The COVID-19 pandemic of 2020 has caused high levels of mortality and continues to threaten the lives of the global population. The pandemic has amounted to a “once in a lifetime” event for humanity and has affected it across its different sectors of existence: health, education, economy and environment, among others. The pandemic continues to threaten job prospects for millions of people and has resulted in widespread economic turmoil. It has also led to the cancellation of numerous conferences and research fieldwork and to closed offices across the globe.
As the scientific community grapples with how to respond to the massive and rapidly evolving crisis, the volume of research literature that has been published in relation to the outbreak has expanded rapidly. Simultaneously, efforts to synthesize this growing evidence base have begun, both through ongoing traditional approaches to independent systematic reviews, and through rapid and living systematic reviews. Rapid systematic reviews provide in a timely way the evidence needed to inform policy-making under urgent circumstances. On the other hand, living systematic reviews ensure that any evidence synthesis is up to date with the latest evidence.
As the volume of evidence increases and decision-makers and scientists grapple with the rapidly expanding evidence base, many research groups are volunteering to support these efforts by using online collaborative tools and virtual workspaces, in an effort to support continued working during challenging times and also to help identify, map, and synthesize research as it emerges.

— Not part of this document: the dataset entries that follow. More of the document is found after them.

(** C33: what one [wait_next_event] does: if a rule without a descriptor is
    served, it is called 1 to 128 times and nothing else is; else the rules
    with a descriptor are gone through, each one kept having its own entry
    (its descriptor, and its direction if it is interested) in the array for
    poll; without an interested rule the result is Exit, without anything
    reported Timeout, and no rule is run; otherwise the result is Success, the
    defunct rules are told so, and at most one rule is run, the last call
    made, which is one whose own entry poll reported ready. *)
Theorem event_loop_wait {C W} (call_interest : C → state C () W → result bool) call_back s
    poll getsockopt fuel timeout_ms :
  (∀ c, keeps grows (call_back c)) → session call_interest call_back s →
  (∀ ps t n revs, poll ps t = Returned (n, revs) → length revs = length ps) →
  let '(r, s') := EventLoop.wait_next_event call_interest call_back poll getsockopt fuel timeout_ms s in
  ∃ tr, calls s' = calls s ++ tr ∧ waited call_interest call_back poll fuel timeout_ms s r tr.
Proof.
  intros Hb Hs Hp. pose proof (session_ok _ _ _ Hb Hs) as Hok.
  destruct (runs_wait call_interest call_back Hb poll getsockopt Hp fuel timeout_ms s Hok) as (tr&Hc&_&_&Hw).
  destruct (EventLoop.wait_next_event _ _ _ _ _ _ s) as [r s'] eqn:Heq. by exists tr.
Qed.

This work faces a suite of challenges because of the often closed nature of science. The major challenges are the duplication of efforts (leading to research waste), inefficiency in conducting research, and missed opportunities to address important questions. Open science principles present an opportunity to address these challenges in the context of the COVID-19 pandemic. They would also ensure that the research in the field is more collaborative, transparent, and rigorous. This article argues in favour of, and illustrates how researchers should be, applying the principles of Open Science to the field of evidence synthesis, a concept the authors refer to as “Open Synthesis”. They use the COVID-19 pandemic as a case in point to highlight the potential significant benefits of openness to the research, policy, and practice communities.